Déjà, selon Yates, l’art de la mémoire était destiné aux personnes qui, comme Cicéron, avaient une mémoire visuelle fantastique. En tant qu’historienne de l’art, et non en tant que praticienne de l’ars memoriae, elle s’associait modestement aux inertes, ceux et celles qui, paresseux ou inexpérimentés, adoptaient le point de vue du sens commun, et pour lesquels « tous ces loci et ces images ne finissaient que par ensevelir encore plus sous un tas de gravats le peu dont ils se souvenaient naturellement.[1] »

Dans la mémoire ordinaire et inculte de ce que Frances Yates appelait inertes, les souvenirs récents disparaissent rapidement dans un sombre arrière-plan d’où — parfois — ils ressurgissent de manière plus ou moins fiable grâce à un mécanisme insaisissable alors que dans une mémoire éduquée par la mnémotechnique cet arrière-plan vient s’illuminer en révélant un espace architectural stable et bien défini, un dépôt dont on connaît chaque coin et chaque secteur, coins et secteurs qui seront nommés loci memoriae. Les loci dessinent une géographie fiable, même si imaginaire, dans laquelle se déplacer pour y retrouver des souvenirs.

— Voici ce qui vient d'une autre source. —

(** * bandstop.py: detection and removal of persistent narrow-band interference

    A shallow embedding of [bandstop.py] and the properties of its
    detection-and-removal pipeline.

    Conventions of the embedding.
    - NumPy [int64] values are integers of [Z] with the wrap-around of every
      operation written out ([wrap64]); Python integers are plain [Z].
    - NumPy [float64] values are the rationals of [Q] that are float64
      numbers.  The aggregator computes them from integers, by conversion,
      division and subtraction, and each of these operations is rounded to
      the nearest float64 ([round64]); doing so it stays far inside the
      range of float64, so that no infinity, NaN or subnormal number arises.
      The arithmetic of [bandstop] on a band (centre, [w0], [Q]) is embedded
      as the exact formula: the properties about it are about which formula
      is evaluated.
    - An exception is a value of [exn]; code that may raise returns a
      [result].
    - SciPy's and NumPy's numerical routines ([fft], [argpartition],
      [iirnotch], [filtfilt]) and the [Sound] class of [sound.py] are not part
      of [bandstop.py]: they are the variables of the sections below.
    - Output on [stdout] is recorded for [process] and the main loop only;
      the diagnostic output and the plots produced inside [parse] do not
      influence any value and are left out. *)

From Stdlib Require Import ZArith QArith Qabs Qminmax Qround Qreduction Qpower.
From Stdlib Require Import List Lia Lqa String Ascii Bool.
From stdpp Require Import base option list gmap strings.
Import ListNotations.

La philosophie néo-platonicienne de la Renaissance voit dans ce palais de la mémoire un concentré de toutes les essences du monde, un microcosme reflétant l’univers entier dont il devient — par analogie — un instrument de connaissance spéculative. Les souvenirs qui y sont stockés ne sont pas seulement des objets utiles et significatifs en eux-mêmes, mais aussi des emblèmes cryptés ainsi que des symboles renvoyant à une réalité beaucoup plus vaste, sur laquelle ils semblent parfois acquérir une « agentivité » remarquable, canalisée a son tour par un système de correspondances magiques.

Da tutto si può produr tutto [2] (de chaque chose on peut obtenir chaque chose), nous dit Giordano Bruno, suggérant qu’à partir de nos souvenirs et de notre expérience biographique particulière, il serait possible de reconstruire l’univers entier et même de pouvoir manipuler certaines de ses parties.

L’avènement de la science expérimentale a fait tomber le château des correspondances allégoriques qui reliait le palais de la mémoire d’inspiration néoplatonicienne — décrit et pratiqué par Bruno — à la réalité sensible dans son ensemble. Dès le XVIe siècle, la science et la magie commencent à prendre des chemins différents.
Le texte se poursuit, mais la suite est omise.